Aquaria enters the chat
If you want a clean example of what water innovation looks like in founder language, listen to the NatureBacked episode with Aquaria.
Aquaria builds atmospheric water generators to produce clean drinking water from the air. The appeal is obvious. If you can make water locally, you reduce reliance on pipes and large centralised systems, and you can bring supply closer to demand in a world where disruptions are becoming normal.
You do not need to agree with every big claim to see the signal. People are building for a future where water becomes more distributed, more engineered, and more investable.
The bottleneck – water talent
Flensborg spoke on talent almost like a warning. He expects a shortage of water engineers, operators, and planners as adaptation projects scale. Build out takes time, permitting takes time, and of course, training takes time. That creates a backlog that can last for decades.

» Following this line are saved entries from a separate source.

(** * Worksheeter: the document tree, the drag-reorder engine, the
      segmentation and the link codec

    A shallow embedding of the logic of [src/helpers.ts],
    [src/QuestionBoard.tsx], [src/components/EditorBlockWrapper.tsx],
    [src/components/PlayerComponents.tsx], [src/components/Answer.tsx] and
    of the older monolithic [src/index.tsx].

    JavaScript strings are sequences of UTF-16 code units; they are modelled
    as lists of [N].  Block ids are such strings.  The block tree is the
    tagged union of [src/types.ts]; optional properties are [option]s, a
    property holding [undefined] being the same as an absent one. *)

From Stdlib Require Import String Ascii.
From Stdlib Require Import List ZArith NArith Lia Bool Arith Permutation.
From Stdlib Require Import DecimalString DecimalN.
Import ListNotations.

(* ===================================================================== *)
(** ** JavaScript strings *)
(* ===================================================================== *)

Definition jsstring := list N.

(** A Rocq string literal read as a JavaScript string. *)
Definition js (s : string) : jsstring :=
  map N_of_ascii (list_ascii_of_string s).

(** [a === b] on strings. *)
Fixpoint streq (a b : jsstring) : bool :=
  match a, b with
  | [], [] => true
  | x :: a', y :: b' => N.eqb x y && streq a' b'
  | _, _ => false
  end.

(** Truthiness of [string | undefined]: [undefined] and the empty string
    are falsy. *)
Definition truthy (s : option jsstring) : bool :=
  match s with
  | Some (_ :: _) => true
  | _ => false
  end.

(* ===================================================================== *)
(** ** The block model ([types.ts]) *)
(* ===================================================================== *)

Inductive BlockType := TyText | TyDivider | TyEmbed | TyGroup | TyQuestion.

Inductive QuestionType :=
  MultipleChoice | OpenAnswer | ClozeText | ClozeDropdown | DragInline.

(** The fields of a [QuestionBlock] besides [id] and [type].  [image] and
    [description] are [string | null] and optional: [None] is absent,
    [Some None] is [null].  [qType] is required by the interface, but
    [createBlock] stores whatever it is given ([qType!]). *)
Record QuestionFields := mkQuestion {
  qType : option QuestionType;
  prompt : jsstring;
  listItems : option (list jsstring);
  image : option (option jsstring);
  description : option (option jsstring);
  options : option (list jsstring);
  multiSelect : option bool;
  correctAnswer : option (jsstring + list jsstring)
}.

Unset Elimination Schemes.
Inductive Block :=
| TextBlock (id : jsstring) (content : jsstring)
| DividerBlock (id : jsstring)
| EmbedBlock (id : jsstring) (url : jsstring) (title : option jsstring)
| QuestionBlock (id : jsstring) (q : QuestionFields)
| GroupBlock (id : jsstring) (title : option jsstring) (children : list Block).
Set Elimination Schemes.

Section BlockInduction.
Variable P : Block -> Prop.
Hypothesis Htext : forall i c, P (TextBlock i c).
Hypothesis Hdivider : forall i, P (DividerBlock i).
Hypothesis Hembed : forall i u t, P (EmbedBlock i u t).
Hypothesis Hquestion : forall i q, P (QuestionBlock i q).
Hypothesis Hgroup : forall i t ch, Forall P ch -> P (GroupBlock i t ch).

If you are a young builder looking for a problem space that will still matter after the next hype cycle burns out, water is sitting there quietly waiting.
At one point, the room shifted. He stopped talking to me like a banker and spoke like a human. He who has always wanted to become a banker has a personal reason, being the Water Guy.
“This is not about me drinking tap,” he said, and “it’s not about you having less bottled water. We all have a responsibility.”
Then he told me why he stays in this work. At one point, he went through two brain operations, and when he came out of it, he made a promise: He would do capitalism but still do something for the environment, make his work meaningful.
I asked if I could write it down and share that story at one point. He said yes.
I have heard plenty of polished “ driven by purpose lines” over the years. This was different. It was quiet, and it explained the engine behind his obsession with water. It turned the topic from an investment theme into something bigger.
Water is the ultimate cross-sector asset. It touches surface water and groundwater, infrastructure, cities, factories, farms, and insurance books. You can split it into spreadsheets, and it will still appear everywhere. So, investors, while some of you are scared of missing the next drone deal, you do not have to pick a side.
Drones are necessary, and pipes are necessary.
The difference is that pipes are still weirdly overlooked.